One of my least favorite traits, and one I really need to shake off as I move forward, is the unwelcome but ubiquitous umbrella of self-doubt that sometimes creeps up as full blown impostor syndrome.
Yesterday, it did exactly that. Earlier in the week, a friend posted that he needed an employee or personal assistant and, since he runs a comic store and draws comics, I joked that I should submit a resume in comic form. He urged me not to do so much work for so little a pay off and I told him that these days, I was trying to “create for creation’s sake.” He replied, “Then draw! Draw! Draw!”
I sat on it for a while, story-boarding in my head, then sketched it out. Tuesday evening I inked it, then scanned it and sent it off on Wednesday morning. Then I spent most of the day feeling like I had no place sending my drawing to someone who draws for a living. I had also posted the photos for a small group of friends to see, and got very little interaction, so, stupidly, I feared even more that I had “embarrassed myself” by putting it out there. Late in the day, the artist replied that my comic format resume was “stellar” and that I was “awesome.” And still, a little voice inside my head rattled off doubt and self-criticism.

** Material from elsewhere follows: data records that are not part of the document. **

(** [matches_prefix r s] decides whether some prefix of [s] is a word
    of [r]. *)
Lemma matches_prefix_spec r s :
  matches_prefix r s = true ↔ ∃ pre post, s = pre ++ post ∧ matches r pre.
Proof.
  revert r. induction s as [|c s IH]; intros r; simpl.
  - rewrite orb_false_r, nullable_matches. split.
    + intros H. by exists [], [].
    + intros (pre & post & E & H). symmetry in E.
      apply app_eq_nil in E as [-> _]. done.
  - rewrite orb_true_iff, IH, nullable_matches. split.
    + intros [H|(pre & post & -> & H)].
      * by exists [], (c :: s).
      * exists (c :: pre), post. split; [done | by apply deriv_matches].
    + intros (pre & post & E & H). destruct pre as [|c' pre]; [by left|].
      simpl in E. injection E as <- ->. right.
      exists pre, post. split; [done | by apply deriv_matches].
Qed.

End matcher_correct.
End re_facts.

(** ** The status mapper *)

Lemma STATUS_MAPS_unknown (s : string) :
  s ∉ engine_statuses → STATUS_MAPS !! s = None.
Proof.
  intros H. unfold STATUS_MAPS.
  repeat (rewrite lookup_insert_ne;
          [| intros <-; apply H; unfold engine_statuses; set_solver]).
  apply lookup_empty.
Qed.

(** C1.  Indexing [STATUS_MAPS] with one of the six engine statuses gives
    the code of the table (passed to 1, failed to 5, the four others to
    3); with any other status it raises [KeyError], and so does
    [process_scenario]'s loop body when it reaches the lookup, without
    touching the reporter. *)
Theorem status_mapper_exact :
  getitem STATUS_MAPS "passed" = Ok STATUS_PASSED ∧
  getitem STATUS_MAPS "failed" = Ok STATUS_FAILED ∧
  getitem STATUS_MAPS "skipped" = Ok STATUS_UNTESTED ∧
  getitem STATUS_MAPS "undefined" = Ok STATUS_UNTESTED ∧
  getitem STATUS_MAPS "executing" = Ok STATUS_UNTESTED ∧
  getitem STATUS_MAPS "untested" = Ok STATUS_UNTESTED ∧
  (STATUS_PASSED = 1 ∧ STATUS_FAILED = 5 ∧ STATUS_UNTESTED = 3) ∧
  ∀ s, s ∉ engine_statuses →
    getitem STATUS_MAPS s = Raise (KeyError s) ∧
    ∀ api scenario case_id i p st,
      Scenario.status scenario = s →
      is_Some (TestrailProject.cases p !! case_id) →
      report_case api scenario case_id i p st = (st, Raise (KeyError s)).
Proof.
  do 6 (split; [reflexivity|]). split; [done|].
  intros s Hs. pose proof (STATUS_MAPS_unknown s Hs) as Hnone.
  assert (Hget : getitem STATUS_MAPS s = Raise (KeyError s))
    by (unfold getitem; by rewrite Hnone).
  split; [done|].
  intros api scenario case_id i p st <- Hcase.
  unfold report_case. rewrite bool_decide_eq_true_2 by done.
  unfold mbind, M_mbind, M_bind, lift. by rewrite Hget.
Qed.

Lemma status_mapper_exact_witness :
  getitem STATUS_MAPS "error" = Raise (KeyError "error") ∧
  report_case sample_client errored_scenario "100" 0 loaded_project
    sample_loaded
  = (sample_loaded, Raise (KeyError "error")).
Proof.
  assert (Hs : "error" ∉ engine_statuses).
  { unfold engine_statuses. intros H.
    repeat (apply elem_of_cons in H as [H|H]; [discriminate H|]).
    by apply elem_of_nil in H. }
  destruct (proj2 (proj2 (proj2 (proj2 (proj2 (proj2 (proj2
              status_mapper_exact)))))) "error" Hs) as [Hget Hbody].
  split; [exact Hget|].
  apply Hbody; [reflexivity|]. vm_compute. by eexists.
Defined.

(** ** The comment of a result *)

Lemma string_append_cons (x : ascii) (a b : string) :
  String x a +:+ b = String x (a +:+ b).
Proof. reflexivity. Qed.

Lemma string_append_assoc (a b c : string) :
  (a +:+ b) +:+ c = a +:+ b +:+ c.
Proof.
  induction a as [|x a IH]; [done|].
  by rewrite !string_append_cons, IH.
Qed.

Lemma split_lines_one_line (s : string) :
  one_line s = true → split_lines s = [s].
Proof.
  induction s as [|c s IH]; simpl; [done|].
  case_bool_decide; simpl; [done|]. intros Hs. by rewrite IH.
Qed.

Lemma split_lines_append (a b : string) :
  one_line a = true →
  split_lines (a +:+ nl +:+ b) = a :: split_lines b.
Proof.
  induction a as [|c a IH]; [done|].
  rewrite string_append_cons. simpl.
  case_bool_decide; simpl; [done|]. intros Ha. by rewrite IH.
Qed.

Lemma one_line_append (a b : string) :
  one_line (a +:+ b) = one_line a && one_line b.
Proof.
  induction a as [|c a IH]; [done|].
  rewrite string_append_cons. simpl. by rewrite IH, andb_assoc.
Qed.

Lemma one_line_step_line (step : Step.t) :
  one_line_step step = true → one_line (step_line step) = true.
Proof.
  unfold one_line_step, step_line. rewrite !andb_true_iff.
  intros [[Hk Hn] Hs].
  rewrite !one_line_append, Hk, Hn, Hs. reflexivity.
Qed.

Lemma split_lines_concat (ls : list string) :
  ls ≠ [] → Forall (λ l, one_line l = true) ls →
  split_lines (String.concat nl ls) = ls.
Proof.
  induction ls as [|l ls IH]; [done|]. intros _ Hall.
  apply Forall_cons in Hall as [Hl Hls].
  destruct ls as [|l' ls].
  - simpl. by apply split_lines_one_line.
  - change (String.concat nl (l :: l' :: ls))
      with (l +:+ nl +:+ String.concat nl (l' :: ls)).
    rewrite split_lines_append by done. by rewrite IH.
Qed.

(** C7, as amended.  The comment, cut at its line breaks, is the scenario
    name followed by one line per step in the order of the steps, each
    reading [->  <keyword> <step name> [<step status>]] with two spaces
    after the arrow (for a scenario without steps the name is followed by
    one empty line).  Names, keywords and statuses are taken to hold no
    line break. *)
Theorem comment_lines (scenario : Scenario.t) :
  one_line (Scenario.name scenario) = true →
  Forall (λ step, one_line_step step = true) (Scenario.steps scenario) →
  split_lines (_buid_comment_for_scenario scenario)
  = Scenario.name scenario ::
    match Scenario.steps scenario with
    | [] => [""]
    | steps => map step_line_two_spaces steps
    end.
Proof.
  intros Hname Hsteps. unfold _buid_comment_for_scenario.
  rewrite string_append_assoc, split_lines_append by done. f_equal.
  destruct (Scenario.steps scenario) as [|step steps]; [done|].
  change step_line_two_spaces with step_line.
  apply split_lines_concat; [done|].
  apply Forall_map. eapply Forall_impl; [exact Hsteps|].
  intros step'. apply one_line_step_line.
Qed.

Example comment_of_sample :
  _buid_comment_for_scenario sample_scenario
  = "Login" +:+ nl +:+ "->  Given a registered user [passed]" +:+ nl +:+
    "->  When the user logs in [passed]".
Proof. vm_compute. reflexivity. Qed.

(** C7, as stated, fails: the lines of the steps of [sample_scenario] are
    not [-> <keyword> <step name> [<step status>]] with a single space
    after the arrow. *)
Lemma steps_not_formatted_as_specified :
  split_lines (_buid_comment_for_scenario sample_scenario)
  ≠ Scenario.name sample_scenario ::
    map step_line_as_specified (Scenario.steps sample_scenario).
Proof. vm_compute. discriminate. Qed.

Lemma comment_lines_witness :
  split_lines (_buid_comment_for_scenario sample_scenario)
  = ["Login"; "->  Given a registered user [passed]";
     "->  When the user logs in [passed]"].
Proof.
  apply (comment_lines sample_scenario).
  - vm_compute. reflexivity.
  - repeat constructor.
Defined.

(** ** Branch policy *)

Example init_sample :
  init "master" sample_config = Ok sample_reporter.
Proof. reflexivity. Qed.




Example branch_policy_samples :
  _can_generate_test_run_for_branch sample_project "master" = Ok true ∧
  _can_generate_test_run_for_branch sample_project "release/1.4" = Ok true ∧
  _can_generate_test_run_for_branch sample_project "feature/x" = Ok false ∧
  _can_generate_test_run_for_branch sample_project "mastery" = Ok true.
Proof. vm_compute. done. Qed.

(** ** The methods of the reporter, for any client *)

Section process_facts.
Context (api : APIClient).

(** *** Scenarios without a case tag *)

Lemma for_each_nothing {A} (body : A → M unit) (l : list A)
    (st : TestrailReporter) :
  Forall (λ x, body x st = (st, Ok tt)) l →
  for_each body l st = (st, Ok tt).
Proof.
  induction 1 as [|x l Hx _ IH]; simpl; [done|].
  unfold mbind, M_mbind, M_bind. by rewrite Hx.
Qed.

(** C9.  A scenario none of whose tags, its own and those of its feature,
    starts with [testrail-C] leaves the reporter as it was: no request is
    sent (the trace is unchanged), and the summary counters, the list of
    failed cases and the projects are unchanged. *)
Theorem untagged_scenario_is_ignored (scenario : Scenario.t)
    (st : TestrailReporter) :
  Forall (λ tag, String.prefix CASE_TAG_PREFIX tag = false)
    (Scenario.tags scenario ++ Scenario.feature_tags scenario)%list →
  process_scenario api scenario st = (st, Ok tt).
Proof.
  intros Htags. unfold process_scenario. apply for_each_nothing.
  eapply Forall_impl; [exact Htags|].
  intros tag Htag. unfold process_tag. by rewrite Htag.
Qed.

(** *** The body of the loop over the projects *)

Ltac unfold_M :=
  unfold mbind, M_mbind, M_bind, mret, M_mret, M_ret, lift, self, request,
    store_project, append_failed_case in *.

Lemma with_cases_effect (i : nat) (p : TestrailProject.t)
    (st st1 : TestrailReporter) (r : res TestrailProject.t) :
  with_cases api i p st = (st1, r) →
  branch_name st1 = branch_name st ∧
  case_summary st1 = case_summary st ∧
  failed_cases st1 = failed_cases st ∧
  (calls st1 = calls st ∨
   calls st1 = (calls st ++ [get_cases_call (TestrailProject.id p)
                               (TestrailProject.suite_id p)])%list) ∧
  ∀ p1, r = Ok p1 →
    TestrailProject.allowed_branch_pattern p1
    = TestrailProject.allowed_branch_pattern p ∧
    TestrailProject.test_run p1 = TestrailProject.test_run p.
Proof.
  unfold with_cases, _load_test_cases_for_project.
  case_bool_decide; unfold_M; simpl.
  - destruct (get_cases api _ _ _) as [l|e]; intros [= <- <-]; simpl;
      (split_and!; [done.. | by right | by intros ? [= <-]]).
  - intros [= <- <-]. split_and!; [done.. | by left | by intros ? [= <-]].
Qed.

Lemma add_test_result_effect (i : nat) (p : TestrailProject.t)
    (case_id : string) (code : Z) (comment elapsed : string)
    (st st2 : TestrailReporter) (ok : bool) :
  _add_test_result api i p case_id code comment elapsed st = (st2, Ok ok) →
  ∃ run_id setup,
    calls st2 = (calls st ++ setup ++
                 [create_result_call run_id case_id code comment elapsed])%list ∧
    Forall is_run_setup setup ∧
    case_summary st2 = case_summary st ∧
    failed_cases st2 = failed_cases st.
Proof.
  unfold _add_test_result, setup_test_run.
  case_bool_decide as Hrun; unfold_M; simpl.
  - destruct (get_run_for_branch api _ _ _) as [[r|]|e]; simpl;
      [| |intros [= <- ?]; done].
    + intros [= <- _]. exists (run_id r), [get_run_for_branch_call
        (TestrailProject.id p) (branch_name st)]; simpl.
      rewrite <- app_assoc. repeat split. by repeat constructor.
    + destruct (create_run api _ _ _ _) as [r|e]; simpl; [|by intros [= <- ?]].
      intros [= <- _].
      exists (run_id r), [get_run_for_branch_call
        (TestrailProject.id p) (branch_name st);
        create_run_call (TestrailProject.id p) (TestrailProject.suite_id p)
          (branch_name st)]; simpl.
      rewrite <- !app_assoc. repeat split. by repeat constructor.
  - destruct (TestrailProject.test_run p) as [r|]; [|done].
    intros [= <- _]. exists (run_id r), []. simpl. by repeat split.
Qed.

Lemma counted_increment (key : string) (st : TestrailReporter) (n : Z) :
  case_summary st !! key = Some n →
  increment key st
  = (set_case_summary (<[key := n + 1]> (case_summary st)) st, Ok tt).
Proof. intros H. unfold increment. by rewrite H. Qed.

Even so, I feel very proud of myself for saying I would do something, recognizing and acknowledging that doing that thing was scary, and doing it anyway. Here’s the three pages/six panels I created as my resume. It’s not polished — that wasn’t the goal. (I realize that I didn’t even sign these drawings — how’s that for subconscious self-criticism?)

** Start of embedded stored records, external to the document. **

(** * Plugin framework: the plugin manager, its metadata and the message bus

    A shallow embedding of [PluginMetadata], [PluginManager] and
    [PluginCommunication] (PluginCore), with the properties of the
    lifecycle state machine and of the dependency ordering.

    Conventions of the embedding.
    - [QString] is [string]; a [QMap<QString, T>] is a [gmap string T] whose
      keys are enumerated in increasing string order by [qkeys].
    - Reading [m_pluginStates[id]] inserts [NotLoaded] when [id] is absent.
      The keys of that map are never enumerated, so the table is read
      through [stateOf], with [NotLoaded] as default.  Reading
      [m_pluginMetadata[id]] inserts an invalid [PluginMetadata]; the keys of
      that map are enumerated, so the insertion is kept ([metadataRef]).
    - Recursive member functions take a [fuel]; [None] stands for a
      recursion that does not come back within that depth.
    - Calls that leave the manager (plugin hooks, the module loader, signals,
      the message bus) are appended, in order, to [events].  Logging has no
      effect on the manager and is left out. *)

From Stdlib Require Import Ascii.
From stdpp Require Import gmap strings list sorting.

#[local] Set Warnings "-register-all,-clear-no-such-hyp".

(** ** JSON values, as [QJsonValue] / [QJsonObject] / [QJsonDocument] *)

Inductive QJsonValue :=
| JUndefined
| JNull
| JBool (b : bool)
| JDouble (n : Z)
| JString (s : string)
| JArray (l : list QJsonValue)
| JObject (o : list (string * QJsonValue)).

Definition QJsonObject := list (string * QJsonValue).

This morning, I read Gillian Cornwall’s blog post, Being the Ladder, and once more was struck by how common this feeling of self-doubt can be. “[W]hy do I assume the worst about my self in the work I do, whether writing or day job or anything at which I work?” she questioned. In part, I think we are conditioned. I received a lot of back-handed complements on my work and my creations, growing up, and even as an adult. My parents may not have meant to be discouraging, but that was the result. The comment that finally made me stand up for myself was when I was told that my book of poetry was “No worse than anything else” held by the library.
I think we all do this to each other, unconsciously holding others back — in part because society has taught us to be critical of others and media has reinforced the ideas. Amy Poehler, in her book Yes, Please! (which is high up on my “to read” list) has said we need to start saying “Good for her! Not for me,” meaning both that our success is not built on others’ failure and also that everyone’s path to success is different — her path is not my path.

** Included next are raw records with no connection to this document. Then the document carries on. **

(** [_checkFragmentChanged ()], lines 521-558. *)
Definition _checkFragmentChanged : M unit :=
  md <- gets media ;;
  match md with
  | None => ret tt
  | Some video =>
      if truthyZ (Media.readyState video) && negb (Media.seeking video) then
        let currentTime := Media.currentTime video in
        t <- gets lastCurrentTime ;;
        when (Qgtb currentTime t) (assign set_lastCurrentTime currentTime) ;;
        fragPlayingCurrent <-
          (if isBuffered video currentTime then getBufferedFrag currentTime
           else if isBuffered video (currentTime + 0.1)%Q
                then getBufferedFrag (currentTime + 0.1)%Q
                else ret None) ;;
        match fragPlayingCurrent with
        | None => ret tt
        | Some fp =>
            playing <- gets fragPlaying ;;
            when (negb (same_object (Some fp) playing))
              (trigger (Event.FRAG_CHANGED fp) ;;
               store <- gets frags ;;
               let fragPlayingLevel := Fragment.level (store !!! fp) in
               when match playing with
                    | None => true
                    | Some old =>
                        negb (Fragment.level (store !!! old) =? fragPlayingLevel)
                    end
                 (trigger (Event.LEVEL_SWITCHED fragPlayingLevel)) ;;
               assign set_fragPlaying (Some fp))
        end
      else ret tt
  end.


(** The methods inherited from the base stream controller that the
    controller calls; their code is in base-stream-controller.ts. *)
Class BaseController := {
  (** [getCurrentContext (chunkMeta)]: the fragment and the index, in
      [levels], of the level the chunk belongs to, when it still
      matches the current load *)
  getCurrentContext : SC -> Z -> SN -> option (FragRef * nat);
  (** [_streamEnded (bufferInfo, levelDetails)] *)
  _streamEnded : SC -> BufferInfo.t -> LevelDetails.t -> bool;
  (** [_loadInitSegment (frag)], [_doFragLoad (frag)] up to the promise
      it returns, and [_loadFragForPlayback (frag)] *)
  _loadInitSegment : FragRef -> M unit;
  _doFragLoad : FragRef -> M unit;
  _loadFragForPlayback : FragRef -> M unit
}.
Context `{B : BaseController}.

(** [_loadKey (frag)], lines 442-445. *)
Definition _loadKey (frag : FragRef) : M unit :=
  assign set_state KEY_LOADING ;;
  trigger (Event.KEY_LOADING frag).

(** [_loadBitrateTestFrag (frag)], lines 1174-1191, up to the promise:
    the [then] callback runs on a later turn. *)
Definition _loadBitrateTestFrag (frag : FragRef) : M unit :=
  _doFragLoad frag.

(** [_loadFragment (frag)], lines 458-476: the dispatch on the tracker's
    answer [fragState]. *)
Definition _loadFragment_dispatch (frag : FragRef) (fragState : FragmentState)
  : M unit :=
  f <- deref frag ;;
  if Fragment.backtracked f
     || match fragState with NOT_LOADED | PARTIAL => true | _ => false end
  then
    auto <- gets autoLevelEnabled ;;
    update_frag frag (Fragment.set_autoLevel auto) ;;
    match Fragment.sn f with
    | SnInitSegment => _loadInitSegment frag
    | SnNumber _ =>
        bt <- gets bitrateTest ;;
        if bt then
          update_frag frag (Fragment.set_bitrateTest true) ;;
          _loadBitrateTestFrag frag
        else _loadFragForPlayback frag
    end
  else
    match fragState with
    | APPENDING =>
        reduced <- _reduceMaxBufferLength (Fragment.duration f) ;;
        when reduced
          (tr <- gets fragmentTracker ;;
           f' <- deref frag ;;
           assign set_fragmentTracker (tracker_removeFragment tr f'))
    | _ => ret tt
    end.

(** [_loadFragment (frag)], lines 447-477. *)
Definition _loadFragment (frag : FragRef) : M unit :=
  tr <- gets fragmentTracker ;;
  f <- deref frag ;;
  let fragState := tracker_getState tr f in
  assign set_fragCurrent (Some frag) ;;
  assign set_startFragRequested true ;;
  bt <- gets bitrateTest ;;
  when (SN_isFinite (Fragment.sn f) && negb bt)
    (assign set_nextLoadPosition (Fragment.start f + Fragment.duration f)%Q) ;;
  _loadFragment_dispatch frag fragState.

(** [fragPrevious < frag.cc] of line 358 compares a fragment object with
    a number: the object has no numeric value, the comparison is made
    with [NaN] and is [false] whatever the number. *)
Definition object_ltb_number (o : FragRef) (n : Z) : bool := false.

(** The comparator handed to [BinarySearch.search], lines 355-362. *)
Definition search_same_cc (store : gmap nat Fragment.t) (fragPrevious : FragRef)
    (frag : FragRef) : Z :=
  if Fragment.cc (store !!! fragPrevious) >? Fragment.cc (store !!! frag) then 1
  else if object_ltb_number fragPrevious (Fragment.cc (store !!! frag)) then -1
  else 0.

(** Modelled from the spec: [BinarySearch.search (list, comparisonFn)] of
    utils/binary-search, which is not among the sources.  The spec names
    it a binary search; the comparator's convention (a positive result
    when the wanted element lies to the right of the probe) is the one
    the controller's comparator uses on a list ordered by [cc]. *)
Fixpoint BinarySearch_loop {A} (fuel : nat) (l : list A) (cmp : A -> Z)
    (minIndex maxIndex : Z) : option A :=
  match fuel with
  | O => None
  | S fuel' =>
      if minIndex <=? maxIndex then
        let currentIndex := (minIndex + maxIndex) / 2 in
        match at_index l currentIndex with
        | None => None
        | Some currentElement =>
            let comparisonResult := cmp currentElement in
            if comparisonResult >? 0 then
              BinarySearch_loop fuel' l cmp (currentIndex + 1) maxIndex
            else if comparisonResult <? 0 then
              BinarySearch_loop fuel' l cmp minIndex (currentIndex - 1)
            else Some currentElement
        end
      else None
  end.

Definition BinarySearch_search {A} (l : list A) (cmp : A -> Z) : option A :=
  BinarySearch_loop (S (length l)) l cmp 0 (Z.of_nat (length l) - 1).


(** [maxLatency], line 305. *)
Definition maxLatency (cfg : Config.t) (levelDetails : LevelDetails.t) : ExtQ :=
  match Config.liveMaxLatencyDuration cfg with
  | Some d => Finite d
  | None => ExtQ_mul (Config.liveMaxLatencyDurationCount cfg)
                     (LevelDetails.targetduration levelDetails)
  end.

(** The test of line 307:
    [bufferEnd < Math.max(start - maxFragLookUpTolerance, end - maxLatency)]. *)
Definition behind_live (cfg : Config.t) (levelDetails : LevelDetails.t)
    (bufferEnd start end_ : Q) : bool :=
  ExtQ_gtb (ExtQ_max (start - Config.maxFragLookUpTolerance cfg)%Q
                     (ExtQ_rsub end_ (maxLatency cfg levelDetails))) bufferEnd.

(** What [_ensureFragmentAtLivePoint] returns: [null] (load nothing),
    no fragment ([undefined], or a falsy finder result), or a fragment. *)
Inductive LiveChoice := ReturnNull | NoFrag | Frag (frag : FragRef).

(** [_ensureFragmentAtLivePoint], lines 305-316: the resynchronisation
    on the live point; the value is the local [bufferEnd] after it. *)
Definition _ensureFragmentAtLivePoint_sync (levelDetails : LevelDetails.t)
    (bufferEnd start end_ : Q) : M Q :=
  cfg <- gets config ;;
  if behind_live cfg levelDetails bufferEnd start end_
  then
    let liveSyncPosition := computeLivePosition cfg start levelDetails in
    assign set_liveSyncPosition (Some liveSyncPosition) ;;
    md <- gets media ;;
    match md with
    | Some m =>
        when (truthyZ (Media.readyState m)
              && ExtQ_gtb (Media.duration m) liveSyncPosition)
          (assign set_media (Some (Media.set_currentTime liveSyncPosition m)))
    | None => ret tt
    end ;;
    assign set_nextLoadPosition liveSyncPosition ;;
    ret liveSyncPosition
  else ret bufferEnd.

(** [_ensureFragmentAtLivePoint], lines 328-378, with the local
    [bufferEnd] as the first part left it. *)
Definition _ensureFragmentAtLivePoint_select (levelDetails : LevelDetails.t)
    (bufferEnd end_ : Q) (fragPrevious : option FragRef)
    (fragments : list FragRef) (fragLen : Z) : M LiveChoice :=
  cfg <- gets config ;;
  md <- gets media ;;
  if LevelDetails.PTSKnown levelDetails && Qgtb bufferEnd end_
     && match md with Some m => truthyZ (Media.readyState m) | None => false end
  then ret ReturnNull
  else
    requested <- gets startFragRequested ;;
    if requested && negb (LevelDetails.PTSKnown levelDetails) then
      store <- gets frags ;;
      frag <-
        match fragPrevious with
        | Some prev =>
            if LevelDetails.hasProgramDateTime levelDetails then
              ret (findFragmentByPDT store fragments
                     (Fragment.endProgramDateTime (store !!! prev))
                     (Config.maxFragLookUpTolerance cfg))
            else
              (* [fragPrevious.sn + 1]; no number when [sn] is not one *)
              frag <-
                match SN_minus (Fragment.sn (store !!! prev)) (-1) with
                | Some targetSN =>
                    if (targetSN >=? LevelDetails.startSN levelDetails)
                       && (targetSN <=? LevelDetails.endSN levelDetails)
                    then
                      fragNext <- unwrap (at_index fragments
                                    (targetSN - LevelDetails.startSN levelDetails)) ;;
                      if Fragment.cc (store !!! prev) =? Fragment.cc (store !!! fragNext)
                      then ret (Some fragNext) else ret None
                    else ret None
                | None => ret None
                end ;;
              match frag with
              | Some f => ret (Some f)
              | None =>
                  ret (BinarySearch_search fragments (search_same_cc store prev))
              end
        | None => ret None
        end ;;
      match frag with
      | Some f => ret (Frag f)
      | None =>
          mid <- unwrap (at_index fragments
                           (Z.min (fragLen - 1) ((fragLen + 1) / 2))) ;;
          ret (Frag mid)
      end
    else ret NoFrag.

(** [_ensureFragmentAtLivePoint], lines 298-379. *)
Definition _ensureFragmentAtLivePoint (levelDetails : LevelDetails.t)
    (bufferEnd start end_ : Q) (fragPrevious : option FragRef)
    (fragments : list FragRef) (fragLen : Z) : M LiveChoice :=
  bufferEnd' <- _ensureFragmentAtLivePoint_sync levelDetails bufferEnd start end_ ;;
  _ensureFragmentAtLivePoint_select levelDetails bufferEnd' end_ fragPrevious
    fragments fragLen.


(** [_findFragment], lines 395-437: the adjustment made when the chosen
    fragment [frag] has the sequence number of the previous one. *)
Definition _findFragment_sameSN (frag : FragRef) (fragPrevious : option FragRef)
    (fragments : list FragRef) (levelDetails : LevelDetails.t)
  : M (option FragRef) :=
  cfg <- gets config ;;
  store <- gets frags ;;
  let f := store !!! frag in
  let curSNIdx := SN_minus (Fragment.sn f) (LevelDetails.startSN levelDetails) in
  let sameLevel :=
    match fragPrevious with
    | Some p => Fragment.level f =? Fragment.level (store !!! p)
    | None => false
    end in
  let prevFrag :=
    match curSNIdx with Some i => at_index fragments (i - 1) | None => None end in
  let nextFrag :=
    match curSNIdx with Some i => at_index fragments (i + 1) | None => None end in
  let curSNIdx_truthy :=
    match curSNIdx with Some i => truthyZ i | None => false end in
  match fragPrevious with
  | None => ret (Some frag)
  | Some p =>
      let fp := store !!! p in
      if SN_eqb (Fragment.sn f) (Fragment.sn fp) then
        if sameLevel && negb (Fragment.backtracked f) then
          if match Fragment.sn f with
             | SnNumber n => n <? LevelDetails.endSN levelDetails
             | SnInitSegment => false
             end
          then
            if match Timing.deltaPTS (Fragment.time fp) with
               | Some deltaPTS =>
                   truthyQ deltaPTS && Qgtb deltaPTS (Config.maxBufferHole cfg)
               | None => false
               end
               && truthyZ (Fragment.dropped fp) && curSNIdx_truthy
               && negb (Fragment.backtracked f)
            then ret prevFrag
            else
              (* the log line reads [frag.sn] of the next fragment *)
              nf <- unwrap nextFrag ;;
              ret (Some nf)
          else ret None
        else if Fragment.backtracked f then
          if match nextFrag with
             | Some nf => Fragment.backtracked (store !!! nf)
             | None => false
             end
          then ret nextFrag
          else
            update_frag frag (Fragment.set_dropped 0) ;;
            match prevFrag with
            | Some pf =>
                update_frag pf (Fragment.set_backtracked true) ;;
                ret (Some pf)
            | None =>
                if curSNIdx_truthy then ret None else ret (Some frag)
            end
        else ret (Some frag)
      else ret (Some frag)
  end.

(** [_findFragment], lines 385-393: the fragment chosen from the end
    of the buffer. *)
Definition _findFragment_choice (cfg : Config.t) (store : gmap nat Fragment.t)
    (fragPrevious : option FragRef) (fragLen : Z) (fragments : list FragRef)
    (bufferEnd end_ : Q) : option FragRef :=
  if Qltb bufferEnd end_ then
    let lookupTolerance :=
      if Qgtb bufferEnd (end_ - Config.maxFragLookUpTolerance cfg)%Q
      then 0%Q else Config.maxFragLookUpTolerance cfg in
    findFragmentByPTS store fragPrevious fragments bufferEnd lookupTolerance
  else at_index fragments (fragLen - 1).

(** [_findFragment], lines 381-440. *)
Definition _findFragment (start : Q) (fragPrevious : option FragRef)
    (fragLen : Z) (fragments : list FragRef) (bufferEnd end_ : Q)
    (levelDetails : LevelDetails.t) : M (option FragRef) :=
  cfg <- gets config ;;
  store <- gets frags ;;
  let frag :=
    _findFragment_choice cfg store fragPrevious fragLen fragments bufferEnd end_ in
  match frag with
  | Some fr => _findFragment_sameSN fr fragPrevious fragments levelDetails
  | None => ret None
  end.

Trying to promote myself, my skills and accomplishments has long been a struggle but the first hurdle is always that doubt. If I can learn to say “Good for her” without thinking, “why can’t I be like her?” and if I can say “Good for me!” without wondering if I measure up, then I can make some progress.
Yesterday I started a sentence with, “I only have a BA…” and the person I was talking to cut me off and chastised me for devaluing my achievement. I barely know this person so I was taken by surprise. I explained that where I work, one degree is the minority — most have two or more — and because of that, I do tend to feel like I am out of my league. She waved it off, listing my skills, and surprising me by how closely she’d been listening. I felt sheepish for having fallen into my usual trap of self-criticism. Twice.
So my goal for the next four or five weeks is to try to consciously lose the umbrella: ditch the self-doubt and the self-criticism and banish the impostor.